Shubhanshu Shukla
Shubhanshu ShuklaBritannica
  1. Lifestyle
  2. Travel

41 Years Later, India Is Back In Space

Shukla’s two-week mission aboard the ISS is a crucial step toward India’s space future

By Abhya Adlakha | LAST UPDATED: JUL 16, 2025

It took 41 years to get here. But on June 25, when SpaceX’s Falcon 9 rocket ripped through the sky over Florida, India clocked in a cosmic milestone. Aboard the Grace capsule of the Axiom-4 mission, Group Captain Shubhanshu Shukla became the first Indian astronaut to reach the International Space Station.

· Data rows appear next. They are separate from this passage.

(** ** The vector service: embedding, search, insertion *)

Lemma lstrip_split (s : str) :
  ∃ pre, s = pre ++ lstrip s ∧ Forall (λ c, py_isspace c) pre.
Proof.
  induction s as [|c s (pre & Hs & Hpre)]; simpl; [by exists []|].
  destruct (py_isspace c) eqn:Hc.
  - exists (c :: pre). split; [simpl; by f_equal|].
    constructor; [by apply Is_true_true|done].
  - by exists [].
Qed.

Lemma lstrip_nil (s : str) : lstrip s = [] → Forall (λ c, py_isspace c) s.
Proof.
  intros Hs. destruct (lstrip_split s) as (pre & Heq & Hpre).
  rewrite Hs, app_nil_r in Heq. by subst.
Qed.

Lemma strip_nil_iff (s : str) : strip s = [] ↔ Forall (λ c, py_isspace c) s.
Proof.
  split; [|apply strip_blank]. unfold strip, rstrip. intros H.
  apply (f_equal (@rev _)) in H. rewrite rev_involutive in H. simpl in H.
  apply lstrip_nil in H. apply Forall_rev in H. rewrite rev_involutive in H.
  destruct (lstrip_split s) as (pre & Heq & Hpre).
  rewrite Heq. by apply Forall_app.
Qed.
(** What [strncpy] writes from a C string of length [k]. *)
Lemma strncpy_bytes_spec (src : list ascii) (n k : nat) :
  strlen src = Some k ->
  strncpy_bytes src n = Some (take (min k n) src ++ replicate (n - k) NUL).
Proof.
  revert src k. induction n as [|n IH]; intros src k Hk.
  - rewrite Nat.min_0_r. reflexivity.
  - destruct src as [|c src]; simpl in Hk; [discriminate|].
    cbn [strncpy_bytes]. destruct (Ascii.eqb c NUL).
    + injection Hk as <-. reflexivity.
    + destruct (strlen src) as [k'|] eqn:E; simpl in Hk; [|discriminate].
      injection Hk as <-. rewrite (IH src k' E). reflexivity.
Qed.

(** The bytes of [dest] after [strScpy]: the first [min k (size - 1)]
    characters of the source, [NUL]s up to [size] bytes, and what [dest]
    held beyond them. *)
Lemma strScpy_result (dest src : list ascii) (size : N) (k : nat) :
  (1 <= size)%N -> (size < modulus)%N ->
  (size <= N.of_nat (length dest))%N ->
  strlen src = Some k ->
  strScpy dest src size =
  Some (take (min k (N.to_nat size - 1)) src
        ++ replicate (N.to_nat size - min k (N.to_nat size - 1)) NUL
        ++ drop (N.to_nat size) dest).
Proof.
  intros H1 Hmod Hdest Hk. pose proof (strlen_lt _ _ Hk) as Hsrc.
  unfold strScpy, strncpy.
  test_is (N.of_nat (length dest) <? size)%N false.
  rewrite (strncpy_bytes_spec _ _ k Hk). cbn [mbind option_bind].
  unfold store. rewrite size_sub_ge by lia.
  replace (N.to_nat (size - 1)) with (N.to_nat size - 1) by lia.
  remember (N.to_nat size) as n eqn:En.
  assert (Hn : 1 <= n <= length dest) by lia.
  assert (Hlen : length ((take (min k n) src ++ replicate (n - k) NUL)
                         ++ drop n dest) = length dest).
  { rewrite !length_app, length_take_le, length_replicate, length_drop; lia. }
  branch_is true.
  f_equal. destruct (le_lt_dec n k) as [Hge|Hlt].
  - rewrite (Nat.min_r k n), (Nat.min_r k (n - 1)) by lia.
    replace (n - k) with 0 by lia. replace (n - (n - 1)) with 1 by lia.
    simpl replicate. rewrite app_nil_r.
    destruct (lookup_lt_is_Some_2 src (n - 1) ltac:(lia)) as [x Hx].
    assert (Ht : take n src = take (n - 1) src ++ [x]).
    { replace n with (S (n - 1)) at 1 by lia. now apply take_S_r. }
    rewrite Ht, <- app_assoc.
    rewrite insert_app_r_alt by (rewrite length_take_le; lia).
    rewrite length_take_le by lia. now rewrite Nat.sub_diag.
  - rewrite (Nat.min_l k n), (Nat.min_l k (n - 1)) by lia.
    rewrite insert_app_l by (rewrite length_app, length_take_le, length_replicate; lia).
    rewrite insert_app_r_alt by (rewrite length_take_le; lia).
    now rewrite insert_replicate, <- app_assoc.
Qed.
Lemma generateOne_run raw s st r st' :
  firstCharPoolOf s <> [] ->
  generateOne raw s st = (r, st') ->
  (draws st <= draws st' <= draws st + drawsBound s)%nat /\
  (checks st <= checks st' <= checks st + checksBound s)%nat /\
  match r with
  | inr password => passwordOk s password
  | inl e => errorOk s e
  end.
Proof.
  intros Hfp H.
  pose proof (effective_subseteq s) as Hsub.
  pose proof (effectiveCharset_NoDup s) as Hnd.
  pose proof (similarFiltered_length (Settings.noSimilar s) (charsetOf s))
    as Hlc.
  pose proof (similarFiltered_length (Settings.noSimilar s)
                (firstCharPoolOf s)) as Hlf.
  assert (effectiveFirstCharPool s <> [] ->
          generateSinglePassword raw (Settings.length s) (effectiveCharset s)
            (effectiveFirstCharPool s) false (Settings.noDuplicate s)
            (Settings.noSequential s) (symbolsSetOf s) st = (r, st') ->
          (draws st <= draws st' <= draws st + drawsBound s)%nat /\
          (checks st <= checks st' <= checks st + checksBound s)%nat /\
          match r with
          | inr password => passwordOk s password
          | inl e => errorOk s e
          end) as Hplain.
  { intros Hfp' H'.
    assert (effectiveCharset s <> []) as Hcs'.
    { intros E. rewrite E in Hsub.
      destruct (effectiveFirstCharPool s) as [|x ?]; [done|].
      by apply (not_elem_of_nil x), Hsub; left. }
    apply generateSinglePassword_plain in H' as (Hd & Hc & Hr); try done.
    2:{ intros E. split; [by apply Hnd|by apply effectiveCharset_noPairs]. }
    fold (effectiveCharset s) (effectiveFirstCharPool s) in *.
    unfold drawsBound, checksBound. split; [lia|]. split; [nia|].
    destruct r as [e|password].
    - right. right. unfold candidates. tauto.
    - destruct Hr as (Hnodup & Hsym & Hlength & Hrange & Hmem).
      split; [done|]. split; [|done]. intros Hs. apply Hsym. intros E.
      apply symbolsSetOf_empty in E. congruence. }
  unfold generateOne in H. unfold effectiveCharset, effectiveFirstCharPool in *.
  destruct (Settings.noSimilar s) eqn:Hsim; simpl in *.
  - rewrite generateSinglePassword_similar in H.
    destruct (isEmpty (filterSimilarChars (charsetOf s) similarChars)) eqn:Ec.
    { inversion H; subst. split; [lia|]. split; [lia|]. left.
      unfold effectiveCharset. rewrite Hsim. simpl.
      by apply isEmpty_true in Ec. }
    destruct (isEmpty (filterSimilarChars (firstCharPoolOf s) similarChars))
      eqn:Ef.
    { inversion H; subst. split; [lia|]. split; [lia|]. right. left.
      unfold effectiveCharset, effectiveFirstCharPool. rewrite Hsim. simpl.
      apply isEmpty_true in Ef. apply isEmpty_false in Ec. done. }
    apply isEmpty_false in Ef.
    specialize (Hplain Ef H).
    unfold passwordOk, errorOk, effectiveCharset, effectiveFirstCharPool
      in *.
    by rewrite Hsim in *.
  - specialize (Hplain Hfp H).
    unfold passwordOk, errorOk, effectiveCharset, effectiveFirstCharPool
      in *.
    by rewrite Hsim in *.
Qed.

(** The errors of one password by name. *)
Lemma errorOk_cases s e :
  errorOk s e ->
  e = NoCharsAfterSimilar \/ e = NoStartAfterSimilar \/
  e = InvalidArrayLength \/ e = FailedStartingChar \/
  exists k, 1 < k /\ e = FailedPosition k.
Proof.
  intros [(-> & _)|[(-> & _)|(_ & _ & _ & [[-> _]|[_ [[-> _]|H]]])]];
    try tauto.
  destruct H as (c & rest & _ & _ & _ & -> & _).
  do 4 right. eexists. split; [|done]. cbn [length]. lia.
Qed.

Not since Rakesh Sharma’s 1984 mission aboard a Soviet Soyuz spacecraft has an Indian broken through Earth’s atmosphere. But this isn’t just a nostalgia trip. Shukla’s ride marks India’s formal entry into the international commercial space scene — not as an onlooker, but as a collaborator, a contender, and very much a future leader.

“Namaskar from Space”

If you were expecting a grand, cinematic quote to rival “Saare Jahan Se Achha,” think again.

Cool, calm, slightly sleep-deprived, floating in vacuum, toy swan in tow. “Namaskar, my dear countrymen. We have reached space after 41 years,” he said from orbit — humble, human, historic.

That’s the tone Shukla’s set from the start — pragmatic, almost underplayed. He admitted he wasn’t even feeling excitement pre-launch. “After 30 days of quarantine, I just wanted to go,” he said. Once in space, it was surreal: “You were getting pushed back in the seat… and then suddenly, nothing. Everything was silent. You were just floating.”

What He’s Doing Up There — and Why It Matters

Shukla isn’t just orbiting for headlines. Over the next 14 days at the ISS, he and his international crewmates will conduct more than 60 experiments across fields like space medicine, technology, and Earth observation. For India, the most critical takeaway is this: operational experience.

Shukla is one of the four test pilots shortlisted for India’s upcoming Gaganyaan mission — ISRO’s first indigenous human spaceflight set for 2026. What he learns here will feed directly into the systems, routines, and protocols for that mission. One key experiment he’s involved in is studying how cyanobacteria (the same bacteria that once oxygenated Earth) behave in microgravity. If they can generate oxygen in orbit, they could be key to future long-duration missions.

Curry in Orbit, and a Toy Swan Named Joy

Amid all the science and strategy, the human touches remain. Each astronaut brought food from home — Shukla’s contribution: curry, rice, and mango nectar. Floating beside him is “Joy,” a toy swan that serves as their zero-gravity indicator.

It’s spaceflight, but make it personal. The significance here runs deep. Axiom-4 is a private mission, but Shukla’s seat is backed by the Indian government — making it the first such Indian space mission since the Cold War era.

So, What Now?

The launch of Axiom-4 isn’t just a headline for the day. It’s the soft launch of a new Indian space identity — one that’s collaborative, ambitious, and quietly confident. Shukla may have floated out of the capsule with grace, but this is a much louder arrival for the country.

At City Montessori School in Lucknow, Shukla’s alma mater, his parents watched the launch through tear-filled eyes. Across the country, Prime Minister Modi and President Murmu congratulated him, calling it a moment of pride and promise. “The world is indeed one family—Vasudhaiva Kutumbakam,” the President said, nodding to the multinational crew aboard Grace.

In the silence of space, Shukla may be drifting. But from where we stand, India’s space story has never felt more grounded—or more ready for lift-off.